- Theatrical release poster
- French: La Femme d'à côté
- Directed by: François Truffaut
- Written by: François Truffaut; Suzanne Schiffman; Jean Aurel;
- Produced by: Armand Barbault; François Truffaut;
- Starring: Gérard Depardieu; Fanny Ardant; Henri Garcin; Michèle Baumgartner; Roger Van Hool; Véronique Silver;
- Cinematography: William Lubtchansky
- Edited by: Martine Barraqué
- Music by: Georges Delerue
- Production companies: Les Films du Carrosse; TF1 Films Production;
- Distributed by: Gaumont Distribution
- Release date: 30 September 1981 (France);
- Running time: 106 minutes
- Country: France
- Language: French
- Box office: 1,101,537 admissions (France)

= The Woman Next Door (1981 film) =

1981 film by François Truffaut

The Woman Next Door (La Femme d'à côté) is a 1981 French romantic drama film directed by François Truffaut.
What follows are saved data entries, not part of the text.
Lemma collect_loop_sound content fuel id current visited src ids :
  holds src content -> fst (collect_loop fuel id current visited src) = Some ids ->
  pl_chain content id current ids /\ NoDup ids /\ (forall x, x ∈ ids -> x ∉ visited) /\ length ids <= fuel.
Proof.
  revert id current visited src ids. induction fuel as [|fuel IH]; intros id current visited src ids Hh; simpl; [done|].
  case_bool_decide as Hv; [done|].
  pose proof (pl_ancestor_extends current src) as He.
  pose proof (pl_parent_sound content current src) as Hp.
  destruct (power_levels_auth_ancestor current src) as [[[next|]|] src1]; simpl in *; [| |done].
  2: { intros [= <-]. split; [constructor; by apply Hp|]. split; [apply NoDup_singleton|].
       split; [set_solver|simpl; lia]. }
  specialize (Hp _ Hh eq_refl). pose proof (holds_extends _ _ _ He Hh) as Hh1.
  destruct (fuel =? 0); [done|].
  pose proof (find_required_extends next src1) as He1.
  pose proof (holds_find_required src1 content next) as Hf.
  destruct (find_required next src1) as [json src2]; simpl in *.
  destruct (power_levels_object json) as [nxt|] eqn:Eo; [|done].
  assert (power_levels_object (content next) = Some nxt) as Ho.
  { destruct json as [v|]; [|done]. by rewrite (Hf v Hh1 eq_refl). }
  specialize (IH next nxt ({[id]} ∪ visited) src2).
  destruct (collect_loop _ _ _ _ src2) as [[rest|] src3]; simpl in *; [|done]. intros [= <-].
  destruct (IH rest (holds_extends _ _ _ He1 Hh1) eq_refl) as (H1 & H2 & H3 & H4).
  split; [by eapply chain_next|]. split; [constructor; set_solver|].
  split; [intros x [->|Hx]%elem_of_cons; set_solver|simpl; lia].
Qed.
(* ===== verification/Resolution.v ===== *)
(** State resolution as a whole: what resolve_state_v2 promises about its
    result, from the stages it is composed of. *)
From S2P Require Import Prelude CppStd JsonValue JsonSerializer RoomVersion Signing EventAuth EventSource StateGraph StateAuth PowerSort StateRes AuthChain PowerOrder PowerRank MainlineOrder ConflictedSubgraph Partition.
Open Scope nat_scope.

Section Resolution.
Context `{Order : IterationOrder} `{Clib : Libc} `{Crypto : Sodium}.

(** * The full conflicted set *)

Definition text_member (o : Object) (key text : string) : Prop := object_member o key = Some (VString text).

(** A reference made from the JSON its ID resolves to, under the key the JSON gives. *)
Definition read_from (content : string -> option Value) (e : StateEventReference) : Prop :=
  exists o type state_key, content (ref_event_id e) = Some (VObject o) /\ ref_event_json e = VObject o
    /\ text_member o "type" type /\ text_member o "state_key" state_key /\ ref_key e = mkStateKey type state_key.

Lemma materialize_extends id src : extends src (snd (materialize_ref id src)).
Proof.
  unfold materialize_ref. pose proof (find_required_extends id src) as He.
  destruct (find_required id src) as [[v|] src']; [|done]. repeat (case_match; try done).
Qed.

Lemma materialize_sound content id src ref :
  holds src content -> fst (materialize_ref id src) = Some ref -> ref_event_id ref = id /\ read_from content ref.
Proof.
  intros Hh. unfold materialize_ref. pose proof (holds_find_required src content id) as Hr.
  destruct (find_required id src) as [[v|] src']; [|done]. simpl in *.
  destruct (value_is_object v) as [o|] eqn:Eo; [|done]. assert (v = VObject o) as -> by (destruct v; naive_solver).
  destruct (string_member o "type") as [type|] eqn:Et, (string_member o "state_key") as [key|] eqn:Ek; try done.
  intros [= <-]. split; [done|]. exists o, type, key. simpl. apply string_member_Some in Et, Ek. specialize (Hr _ Hh eq_refl). done.
Qed.

Lemma materialize_all_extends ids full src : extends src (snd (materialize_all ids full src)).
Proof.
  revert full src. induction ids as [|id ids IH]; intros full src; simpl; [reflexivity|].
  destruct (full !! id); [apply IH|]. pose proof (materialize_extends id src) as He.
  destruct (materialize_ref id src) as [[r|] src']; simpl in *; [|done]. etrans; [exact He|apply IH].
Qed.

(** The IDs that were there keep their events, the new ones get what they resolve to. *)
Lemma materialize_all_spec content ids full src full' :
  holds src content -> fst (materialize_all ids full src) = Some full' ->
  (forall id, is_Some (full' !! id) <-> is_Some (full !! id) \/ id ∈ ids)
  /\ forall id e, full' !! id = Some e -> full !! id = Some e
       \/ (full !! id = None /\ id ∈ ids /\ ref_event_id e = id /\ read_from content e).
Proof.
  revert full src. induction ids as [|id ids IH]; intros full src Hh; simpl.
  { intros [= <-]. split; [set_solver|by left]. }
  destruct (full !! id) as [x|] eqn:E.
  { intros Hm. destruct (IH _ _ Hh Hm) as [H1 H2]. split.
    - intros y. rewrite H1, elem_of_cons. split; [naive_solver|]. intros [?|[->|?]]; [by left|left; by eexists|by right].
    - intros y e He. destruct (H2 y e He) as [?|(? & ? & ?)]; [by left|right]. split; [done|]. split; [by right|done]. }
  pose proof (materialize_extends id src) as He. pose proof (materialize_sound content id src) as Hm.
  destruct (materialize_ref id src) as [[r|] src']; simpl in *; [|done].
  destruct (Hm r Hh eq_refl) as [Hid Hj]. intros Hf. destruct (IH _ _ (holds_extends _ _ _ He Hh) Hf) as [H1 H2]. split.
  - intros y. rewrite H1, elem_of_cons. destruct (decide (y = id)) as [->|Hne].
    + rewrite lookup_insert_eq. split; [by right; left|left; by eexists].
    + rewrite lookup_insert_ne by done. naive_solver.
  - intros y e Hy. destruct (H2 y e Hy) as [Hi|(Hn & Hin & ? & ?)]; (destruct (decide (y = id)) as [->|Hne];
      [rewrite lookup_insert_eq in *|rewrite lookup_insert_ne in * by done]); [|by left|done|].
    + simplify_eq. right. split; [done|]. split; [by left|done].
    + right. split; [done|]. split; [by right|done].
Qed.

Lemma emplace_all_spec events full id :
  foldl emplace_ref full events !! id =
  match full !! id with Some e => Some e | None => List.find (fun e => ref_event_id e =s id) events end.
Proof.
  revert full. induction events as [|e events IH]; intros full; simpl; [by destruct (full !! id)|]. rewrite IH. unfold emplace_ref.
  destruct (ref_event_id e =s id) eqn:E; breflect.
  - subst id. destruct (full !! ref_event_id e) eqn:Ef; [by rewrite Ef|]. by rewrite lookup_insert_eq.
  - destruct (full !! ref_event_id e); [done|]. by rewrite lookup_insert_ne.
Qed.

Lemma collect_conflicted_in limits conflicted events seen acc l :
  collect_conflicted limits conflicted events seen acc = Some l ->
  forall e, e ∈ l -> e ∈ acc \/ (e ∈ events /\ is_Some (conflicted !! ref_key e)).
Proof.
  revert seen acc. induction events as [|x events IH]; intros seen acc; simpl.
  { intros [= <-]. auto. }
  destruct (conflicted !! ref_key x) as [c|] eqn:Ec.
  2: { intros Hc e He. destruct (IH _ _ Hc e He) as [|[]]; [by left|right; set_solver]. }
  case_bool_decide.
  { intros Hc e He. destruct (IH _ _ Hc e He) as [|[]]; [by left|right; set_solver]. }
  destruct (_ <? _); [done|]. intros Hc e He.
  destruct (IH _ _ Hc e He) as [[| ->%list_elem_of_singleton]%elem_of_app|[]]; [by left| |right; set_solver].
  right. split; [by left|by eexists].
Qed.

(** Nothing is collected only when no submitted event has a conflicted key. *)
Lemma collect_conflicted_nil limits conflicted events seen acc :
  collect_conflicted limits conflicted events seen acc = Some [] -> acc = [] /\
  forall e, e ∈ events -> ref_event_id e ∉ default ∅ (seen !! ref_key e) -> conflicted !! ref_key e = None.
Proof.
  revert seen acc. induction events as [|x events IH]; intros seen acc; simpl.
  { intros [= ->]. split; [done|set_solver]. }
  destruct (conflicted !! ref_key x) as [c|] eqn:Ec.
  2: { intros Hc. destruct (IH _ _ Hc) as [-> H2]. split; [done|].
       intros e [->|He]%elem_of_cons Hn; [done|auto]. }
  case_bool_decide as Hb.
  { intros Hc. destruct (IH _ _ Hc) as [-> H2]. split; [done|].
    intros e [->|He]%elem_of_cons Hn; [done|]. apply H2; [done|].
    destruct (decide (ref_key e = ref_key x)) as [E|E]; [|by rewrite lookup_insert_ne].
    rewrite E in Hn |- *. rewrite lookup_insert_eq. simpl.
    intros [Hx%elem_of_singleton|Hx]%elem_of_union; [|done]. apply Hn. by rewrite Hx. }
  destruct (_ <? _); [done|]. intros Hc. destruct (IH _ _ Hc) as [Ha _]. by destruct acc.
Qed.

Definition submitted_events (request : StateResolutionRequest) : list StateEventReference :=
  state_groups request ≫= state.

(** The events a request can resolve. *)
Definition request_content (request : StateResolutionRequest) : string -> option Value :=
  resolves_in (build_event_json_index (state_groups request)) (event_lookup request).

(** The IDs the groups submit for the keys they do not agree on. *)
Definition disputed (request : StateResolutionRequest) (id : string) : Prop :=
  exists e, e ∈ submitted_events request /\ ref_event_id e = id
    /\ forall other, ~ unanimous (state_groups request) (ref_key e) other.

(** In the auth chain of one group and not of another. *)
Definition in_auth_difference (request : StateResolutionRequest) (id : string) : Prop :=
  (exists g, g ∈ state_groups request /\ group_ancestor (request_content request) g id)
  /\ exists g, g ∈ state_groups request /\ ~ group_ancestor (request_content request) g id.

(** On a path of auth events from one disputed event to another. *)
Definition between_disputed (request : StateResolutionRequest) (id : string) : Prop :=
  exists a b, disputed request a /\ disputed request b
    /\ rtc (edge (request_content request)) a id /\ rtc (edge (request_content request)) id b.

(** The full conflicted set: its IDs are the disputed ones, the auth difference and, for room version 12, the conflicted
    subgraph; the disputed IDs have an event a group submitted, the others what they resolve to. *)
Record full_set (request : StateResolutionRequest) (subgraph : bool) (full : RefMap) : Prop := {
  fs_ids : forall id, is_Some (full !! id)
    <-> disputed request id \/ in_auth_difference request id \/ (subgraph = true /\ between_disputed request id);
  fs_events : forall id e, full !! id = Some e -> ref_event_id e = id
    /\ ((e ∈ submitted_events request /\ forall other, ~ unanimous (state_groups request) (ref_key e) other)
        \/ (~ disputed request id /\ read_from (request_content request) e))
}.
Reminiscent of the medieval legend of Tristan and Iseult but set among young middle-class people in a provincial city, it tells the story of a fatal romance between a loving husband (Gérard Depardieu) and the attractive woman (Fanny Ardant) who moves in next door. Truffaut's penultimate film, being followed by the more light-hearted Vivement dimanche!, it was the 39th highest-grossing film of the year, with a total of 1,087,600 admissions in France.

==Plot==
Bernard lives happily with his wife Arlette and young son Thomas in a village outside Grenoble. One day a married couple, Philippe and Mathilde, move into the house next door. Bernard and Mathilde are shocked at meeting each other because years before, when both single, they had a stormy affair that ended painfully. At first Bernard avoids Mathilde, until a chance meeting in a supermarket reawakens long-buried passions and soon, while openly good neighbours, in secret they pursue an affair. Though both find the strain of living their normal family and working lives unbearable, it is Bernard who cracks first. After publicly revealing his violent passion for Mathilde at a garden party, he keeps away from her and the two households try to get on with their lives. But the rejected Mathilde then cracks and, after publicly collapsing at the tennis club, is hospitalised with depression. When she is released, she finds that to get far away from Bernard her husband has moved them out of the village. One night Bernard is woken by a banging shutter on the empty house next door and gets up to investigate. In the house, he spots Mathilde in the darkness. After they have had sex on the bare floor, taking a gun out of her handbag she shoots first him and then herself.

==Cast==
- Gérard Depardieu as Bernard Coudray
- Fanny Ardant as Mathilde Bauchard
- Henri Garcin as Philippe Bauchard
- Michèle Baumgartner as Arlette Coudray
- Roger Van Hool as Roland Duguet
- Véronique Silver as Madame Odile Jouve
- Philippe Morier-Genoud as doctor
- Olivier Becquaert as Thomas Coudray

==Reception==
On review aggregator website Rotten Tomatoes, the film holds an approval rating of 85% based on 13 reviews, with an average rating of 7.8/10.